**TASK TO CARRY OUT:**
Take the data below and extract the lines from the one with "JBool (b : bool)" to the one with "(Z.eqb n 0)", inclusive, exactly as written.
(GIVEN ENTRIES begins)
(** * EtherX Excel: the document state store

    A shallow embedding of the document state container of the spreadsheet
    editor: the schema of [src/types/documentState.ts], the reducer, the
    derived queries and the persistence entry points of
    [src/contexts/DocumentStateContext.tsx], and the column conversion of the
    export service.

    Modelling conventions.
    - A JavaScript value is a [JsVal]; a JavaScript object is a finite map
      from property names to values.  A lookup models reading an own
      property, so [o !! k = None] reads as [undefined].  Where the program
      takes what it reads from the prototype for a value of its own
      ([isCellLocked]) or assigns under a key that may be [__proto__] (the
      batch of UPDATE_CELLS), the prototype is modelled too.
    - The two types whose fields the reducer addresses one by one
      ([DocumentState], [SheetData]) are records: the spread
      [{...sheet, images: v}] is a record update.  The types the reducer
      merges with a [Partial<...>] payload (metadata, cell data, cell style,
      grid configuration, images, charts) are property maps, and the spread
      [{...a, ...b}] is the union of maps in which [b] wins.
    - [number] is modelled by [Z]; the reducer only carries numbers around,
      except for [sheets.length + 1].  The column conversion computes with
      its numbers: it is given both in exact integers and in doubles, with
      the rounding written out ([Double]).
    - What a promise rejects with, like anything thrown, is a [JsVal].
    - [new Date().toISOString()] is an input of the function that calls it
      (the argument [now]). *)

From Stdlib Require Import ZArith Ascii String.
From stdpp Require Import gmap strings list fin_maps pretty.

#[local] Open Scope Z_scope.
#[local] Set Warnings "-register-all".

(** ** JavaScript values *)

Inductive JsVal : Type :=
  | JUndefined
  | JNull
  | JBool (b : bool)
  | JNum (n : Z)
  | JStr (s : string)
  | JArr (l : list JsVal)
  | JObj (o : gmap string JsVal).

Abbreviation JsObj := (gmap string JsVal).

(** The truthiness test applied by [||], [?:] and [if]. *)
Definition truthy (v : JsVal) : bool :=
  match v with
  | JUndefined | JNull => false
  | JBool b => b
  | JNum n => negb (Z.eqb n 0)
  | JStr s => negb (String.eqb s "")
  | JArr _ | JObj _ => true
  end.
(GIVEN ENTRIES ends)
**REPLY TO THE EXERCISE:**
  | JBool (b : bool)
  | JNum (n : Z)
  | JStr (s : string)
  | JArr (l : list JsVal)
  | JObj (o : gmap string JsVal).

Abbreviation JsObj := (gmap string JsVal).

(** The truthiness test applied by [||], [?:] and [if]. *)
Definition truthy (v : JsVal) : bool :=
  match v with
  | JUndefined | JNull => false
  | JBool b => b
  | JNum n => negb (Z.eqb n 0)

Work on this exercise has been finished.